Neoadjuvant Pembrolizumab and High-Dose IFNα-2b in Resectable Regionally Advanced Melanoma

Purpose: Neoadjuvant immunotherapy may improve the clinical outcome of regionally advanced operable melanoma and allows for rapid clinical and pathologic assessment of response. We examined neoadjuvant pembrolizumab and high-dose IFN alpha-2b (HDI) therapy in patients with resectable advanced melanoma. Patients and Methods: Patients with resectable stage III/IV melanoma were treated with concurrent pembrolizumab 200 mg i.v. every 3 weeks and HDI 20 MU/m(2)/day i.v., 5 days per week for 4 weeks, then 10 MU/m(2)/day subcutaneously 3 days per week for 2 weeks. Definitive surgery followed, as did adjuvant combination immunotherapy, completing a year of treatment. Primary endpoint was safety of the combination. Secondary endpoints included overall response rate (ORR), pathologic complete response (pCR), recurrence-free survival (RFS), and overall survival (OS).

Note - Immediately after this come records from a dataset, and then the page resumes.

(** ** Lazy accessors *)
Fixpoint fast_scan (fuel : nat) (dAtA : bytes) (target iNdEx : Z) : res wire_error (bytes * Z) :=
  if Z.of_nat (length dAtA) <=? iNdEx then Err FieldNotFound
  else
    match fuel with
    | O => Err OutOfFuel
    | S fuel' =>
        let? (i, iNdEx) := readVarint dAtA iNdEx in
        let fieldNum := i32 (Z.shiftr i 3) in
        let wireType := Z.land i 7 in
        if fieldNum =? target then
          if wireType =? 2 then
            let? (len, iNdEx) := readVarint dAtA iNdEx in
            let postIndex := advance iNdEx len in
            if (postIndex <? 0) || (Z.of_nat (length dAtA) <? postIndex) then Err UnexpectedEOF
            else let? s := sub_slice dAtA iNdEx postIndex in Ok (s, wireType)
          else if wireType =? 0 then
            let? (_, iNdEx') := readVarint dAtA iNdEx in
            let? s := sub_slice dAtA iNdEx iNdEx' in Ok (s, wireType)
          else Err UnhandledWireType
        else if wireType =? 0 then
          let? (_, iNdEx) := readVarint dAtA iNdEx in fast_scan fuel' dAtA target iNdEx
        else if wireType =? 2 then
          let? (len, iNdEx) := readVarint dAtA iNdEx in fast_scan fuel' dAtA target (advance iNdEx len)
        else Err UnhandledWireType
    end.
Definition fastScanField (dAtA : bytes) (target : Z) : res wire_error (bytes * Z) :=
  fast_scan (length dAtA) dAtA target 0.

(** The accessor of a field of a struct without maps and oneofs. *)
Definition lazy_get (f : FieldNode) (raw : bytes) : res wire_error value :=
  let? (b, _) := fastScanField raw (fn_ID f) in
  match tn_Kind (fn_Type f) with
  | TypeInt32 => let? (v, _) := readVarint b 0 in Ok (VInt (i32 v))
  | TypeInt64 => let? (v, _) := readVarint b 0 in Ok (VInt (i64 v))
  | TypeString => Ok (VStr b)
  | _ => Err UnsupportedLazy
  end.

(** [Unmarshal] with the state of the message when it returns, also with an error. *)
Fixpoint unmarshal_state (fuel : nat) (fields : list FieldNode) (dAtA : bytes) (x : message) (iNdEx : Z)
  : message * res wire_error unit :=
  if Z.of_nat (length dAtA) <=? iNdEx then (x, Ok tt)
  else
    match fuel with
    | O => (x, Err OutOfFuel)
    | S fuel' =>
        match unmarshal_step fields dAtA x iNdEx with
        | Ok (x, iNdEx) => unmarshal_state fuel' fields dAtA x iNdEx
        | Err e => (x, Err e)
        end
    end.

(** The lazy form of a struct is its bytes or, when the struct has a map or a oneof, what
    [NewLazy] could decode of them; an error of that decoding is dropped, a panic is not. *)
Inductive lazy_struct := LazyRaw (raw : bytes) | LazyDecoded (decoded : message).

Definition NewLazy (str : StructNode) (raw : bytes) : res wire_error lazy_struct :=
  if sn_HasFallback str then
    match unmarshal_state (length raw) (sn_Fields str) raw (Reset (sn_Fields str)) 0 with
    | (_, Err Panic) => Err Panic
    | (_, Err OutOfFuel) => Err OutOfFuel
    | (decoded, _) => Ok (LazyDecoded decoded)
    end
  else Ok (LazyRaw raw).

(** The accessor of the [i]-th field [f]. *)
Definition lazy_accessor (i : nat) (f : FieldNode) (x : lazy_struct) : res wire_error value :=
  match x with
  | LazyRaw raw => lazy_get f raw
  | LazyDecoded decoded => Ok (nth i decoded VOther)
  end.

(** ** The wire format, independently of the buffers *)
Fixpoint varint_bytes (fuel : nat) (v : Z) : bytes :=
  match fuel with
  | O => []
  | S fuel' =>
      if 128 <=? v then byte_of_Z (v mod 128 + 128) :: varint_bytes fuel' (v / 128) else [byte_of_Z v]
  end.
Abbreviation varint := (varint_bytes 10).

Definition encode_field (f : FieldNode) (v : value) : bytes :=
  match tn_Kind (fn_Type f), v with
  | (TypeInt32 | TypeInt64), VInt z => if z =? 0 then [] else byte_of_Z (tagVal f) :: varint (u64 z)
  | TypeString, VStr s =>
      if (0 <? length s)%nat then byte_of_Z (tagVal f) :: varint (u64 (Z.of_nat (length s))) ++ s else []
  | _, _ => []
  end.
Definition encode (fields : list FieldNode) (x : message) : bytes := concat (zip_with encode_field fields x).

Blood samples for correlative studies were collected throughout. Tumor tissue was assessed by IHC and flow cytometry at baseline and at surgery. Results: A total of 31 patients were enrolled, and 30 were evaluable. At data cutoff (October 2, 2019), median follow-up for OS was 37.87 months (range, 33.2-43.47). Median OS and RFS were not reached. Radiographic ORR was 73.3% [95% confidence interval (CI): 55.5-85.8], with a 43% (95% CI: 273-60.1) pCR rate. None of the patients with a pCR have had a recurrence. HDI and pembrolizumab were discontinued in 73% and 43% of patients, respectively. Correlative analyses suggested that intratumoral PD-1/PD-L1 interaction and HLA-DR expression are associated with pCR (P = 0.002 and P = 0.008, respectively). Conclusions: Neoadjuvant concurrent HDI and pembrolizumab demonstrated promising clinical activity despite high rates of treatment discontinuation. pCR is a prognostic indicator.

Automated summary

Neoadjuvant concurrent HDI and pembrolizumab therapy showed promising clinical activity in resectable advanced melanoma patients, despite high rates of treatment discontinuation. Pathologic complete response was identified as a prognostic indicator.